Der Heuschreckenforscher

ich-ag der woche

Die Natur ist voller Geheimnisse, doch begnadete Menschen haben es verstanden, einige von ihnen zu lüften. Werner G. Seifert, dem ehemaligen Vorstandsvorsitzenden der Deutschen Börse AG, verdanken wir neueste Erkenntnisse über das Wesen der Heuschrecke.

Sein Weg zum Wissen war ein schmerzvoller. »Der Himmel verdunkelt sich, und eine Wolke aus unzähligen Insekten erfüllt die Luft. Sie werden mehr und mehr, dichter und dichter, lauter und lauter. Dann kommt der Schwarm auf Sie zu, umkreist Sie, umschließt Sie, und dann hat Ihr letztes Stündlein geschlagen.« Die Angreifer, die Seifert so eindrucksvoll in seinem Buch »Invasion der Heuschrecken« schildert, verspeisten niemand geringeren als den Autor selbst. Doch statt in Selbstmitleid zu versinken, hat der wackere Kämpfer seine »Warnung an die Manager anderer Unternehmen« verfasst, aus der das manager magazin vorab Auszüge druckte.

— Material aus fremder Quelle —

Lemma old_cache_ok : cache_ok ten_bytes three_objects three_keys old_cache ∧ index_size (index old_cache) = 10.
Proof.
  pose proof (get_or_fetch_ok ten_bytes three_objects three_keys three_keys_inj ten_bytes_range (disk_cache_new 20 1000) "v/c"
    (sample_fetch "v/c" 5).2) as Hg. unfold old_cache. destruct (get_or_fetch ten_bytes _ _ _) as [c r] eqn:Hc. cbn [fst].
  destruct Hg as (Hok & _).
  - split; [intros k e; cbn; by rewrite lookup_empty|]. intros name [d Hd]. cbn in Hd. by rewrite lookup_empty in Hd.
  - vm_compute. split; discriminate.
  - apply (sample_fetch_ok "v/c" 5 0 10); [apply (bool_decide_unpack _); vm_compute; exact I|lia].
  - split; [exact Hok|]. vm_compute in Hc. injection Hc as <- <-. vm_compute. reflexivity.
Defined.

Definition two_fetches : list (string * FetchEnv (R := Z)) := map (λ kn, sample_fetch kn.1 kn.2) [("w/a", 11); ("w/b", 12)].
Definition three_fetches : list (string * FetchEnv (R := Z)) := map (λ kn, sample_fetch kn.1 kn.2) [("w/a", 11); ("w/b", 12); ("v/c", 13)].

Lemma two_fetches_ok : Forall (λ kv, fetch_env_ok three_objects three_keys kv.1 kv.2 ∧ env_during (R := Z) 10 20 kv.2) two_fetches.
Proof. apply sample_fetches_ok. vm_compute. reflexivity. Qed.
Lemma three_fetches_ok : Forall (λ kv, fetch_env_ok (R := Z) three_objects three_keys kv.1 kv.2) three_fetches.
Proof.
  eapply Forall_impl; [apply (sample_fetches_ok _ 0 20); vm_compute; reflexivity|]. by intros ? [? _].
Qed.
(* ===== verification/Models.v ===== *)
(** The telemetry records of [zradar-models/src]: spans, logs, metrics and
    evaluation scores, with their defaults and enums.

    [F] is [f64] and [zero] its [0.0]; the clock and the uuid generator of a
    default are arguments. *)

From stdpp Require Import base list strings.
From S2P Require Import Prelude.

Section Models.
Context {F : Type}.

Record Span := mkSpan {
  sp_trace_id : string;
  sp_span_id : string;
  sp_parent_span_id : string;
  sp_timestamp : Z;
  sp_duration_ns : Z;
  sp_workspace_id : string;
  sp_service_name : string;
  sp_span_name : string;
  sp_span_kind : string;
  sp_span_type : string;
  sp_status_code : string;
  sp_status_message : string;
  sp_invocation_id : string;
  sp_session_id : string;
  sp_user_id : string;
  sp_agent_name : string;
  sp_agent_type : string;
  sp_llm_model : string;
  sp_llm_input : string;
  sp_llm_output : string;
  sp_prompt_tokens : Z;
  sp_completion_tokens : Z;
  sp_total_tokens : Z;
  sp_prompt_cost_usd : F;
  sp_completion_cost_usd : F;
  sp_total_cost_usd : F;
  sp_tool_name : string;
  sp_tool_call_id : string;
  sp_rail_type : string;
  sp_rail_name : string;
  sp_rail_stop : Z;
  sp_action_name : string;
  sp_action_has_llm_calls : Z;
  sp_action_llm_calls_count : Z;
  sp_workflow_run_id : string;
  sp_framework : string;
  sp_llm_provider : string;
  sp_llm_response_model : string;
  sp_events : string;
  sp_llm_cache_hit : Z;
  sp_llm_response_id : string;
  sp_environment : string;
  sp_links : string;
  sp_resource_cpu_micros : Z;
  sp_resource_memory_bytes : Z;
  sp_resource_memory_peak : Z;
  sp_prompt_id : string;
  sp_prompt_name : string;
  sp_prompt_version : Z;
  sp_completion_start_time : option Z;
  sp_time_to_first_token_ms : Z;
  sp_agent_version : string;
  sp_sdk_version : string;
  sp_level : string;
  sp_db_system_name : string;
  sp_db_namespace : string;
  sp_db_operation_name : string;
  sp_db_query_text : string;
  sp_db_query_summary : string;
  sp_db_collection_name : string;
  sp_db_response_status_code : string;
  sp_agent_id : string;
  sp_agent_description : string;
  sp_agent_task_id : string;
  sp_agent_task_parent_id : string;
  sp_agent_task_name : string;
  sp_agent_task_kind : string;
  sp_agent_task_state : string;
  sp_agent_task_status : string;
  sp_memory_type : string;
  sp_memory_key : string;
  sp_mcp_tool_name : string;
  sp_mcp_server_name : string;
  sp_mcp_tool_input : string;
  sp_mcp_tool_output : string;
  sp_evaluation_name : string;
  sp_evaluation_explanation : string;
  sp_evaluation_passed : Z;
  sp_model_parameters : string;
  sp_attributes : string;
  sp_created_at : Z;
  sp_updated_at : Z;
  sp_is_deleted : Z;
}.

Record LogRecord := mkLogRecord {
  lr_id : string;
  lr_timestamp : Z;
  lr_workspace_id : string;
  lr_trace_id : string;
  lr_span_id : string;
  lr_severity : string;
  lr_service_name : string;
  lr_message : string;
  lr_attributes : string;
  lr_resource : string;
  lr_agent_name : string;
  lr_session_id : string;
  lr_user_id : string;
  lr_created_at : Z;
}.

Record Metric := mkMetric {
  mt_metric_name : string;
  mt_metric_type : string;
  mt_timestamp : Z;
  mt_workspace_id : string;
  mt_value : F;
  mt_count : Z;
  mt_sum : F;
  mt_min : F;
  mt_max : F;
  mt_service_name : string;
  mt_agent_name : string;
  mt_user_id : string;
  mt_session_id : string;
  mt_labels : string;
}.

Record EvaluationScore := mkScore {
  ev_id : string;
  ev_workspace_id : string;
  ev_timestamp : Z;
  ev_created_at : Z;
  ev_updated_at : Z;
  ev_event_ts : Z;
  ev_trace_id : string;
  ev_span_id : string;
  ev_session_id : string;
  ev_dataset_run_id : string;
  ev_name : string;
  ev_value : F;
  ev_data_type : string;
  ev_string_value : string;
  ev_source : string;
  ev_comment : string;
  ev_author_user_id : string;
  ev_config_id : string;
  ev_eval_execution_trace_id : string;
  ev_queue_id : string;
  ev_environment : string;
  ev_service_name : string;
  ev_agent_name : string;
  ev_user_id : string;
  ev_metadata : string;
  ev_is_deleted : Z;
}.

(** ** Defaults *)

Context (zero : F).

(** [Span::default], at the time [now]. *)
Definition span_default (now : Z) : Span :=
  mkSpan "" "" "" 0 0 "" "" "" "INTERNAL" "SPAN" "UNSET" "" "" "" "" "" "" "" "" "" 0 0 0 zero zero zero "" "" "" ""
    0 "" 0 0 "" "" "" "" "[]" (-1) "" "" "[]" 0 0 0 "" "" 0 None 0 "" "" "INFO" "" "" "" "" "" "" "" "" "" "" "" ""
    "" "" "" "" "" "" "" "" "" "" "" (-1) "{}" "{}" now now 0.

Als die Deutsche Börse, der Seifert zu Ruhm und Glanz verholfen und die er selbst an die Börse gebracht hatte, im Herbst 2004 die London Stock Exchange ganz un­ei­gen­nützig aufkaufen wollte, kamen sie, die grausamen Heu­schrecken, die Hedge Fonds. Ein typisches Exemplar beschreibt er wie folgt: »Das Unternehmen hatte seinen Sitz in den USA, hatte vielleicht ein paar Dutzend Angestellte und legte im Auftrag seiner Investoren Gelder in Höhe von einigen Milliarden an.« Das Agieren der Heuschrecken lässt darauf schließen, dass sie sich »noch nie ernsthaft mit dem deutschen Aktiengesetz beschäftigt« haben. Was sie antreibt, ist der Wettbewerb, ihr Ziel ist der Sieg. Seiferts Kontrahent Christopher Hohn vom Hedge Fonds TCI »sammelt Geld wie andere Pokale«. Während ein seriöser Unternehmer, wie etwa Seiferts ehemaliger Kollege im Aufsichtsrat der Börse, Rolf-E. Breuer, »ganz dem Geiste der Aufklärung verhaftet« ist und den »offenen Krieg« zu vermeiden versucht, holt die Heuschrecke gleich zum »Nuklearschlag« aus. Sie stürzt die guten Unternehmer unweigerlich ins Verderben. Seifert und Breuer mussten im vorigen Jahr ihre Posten räumen.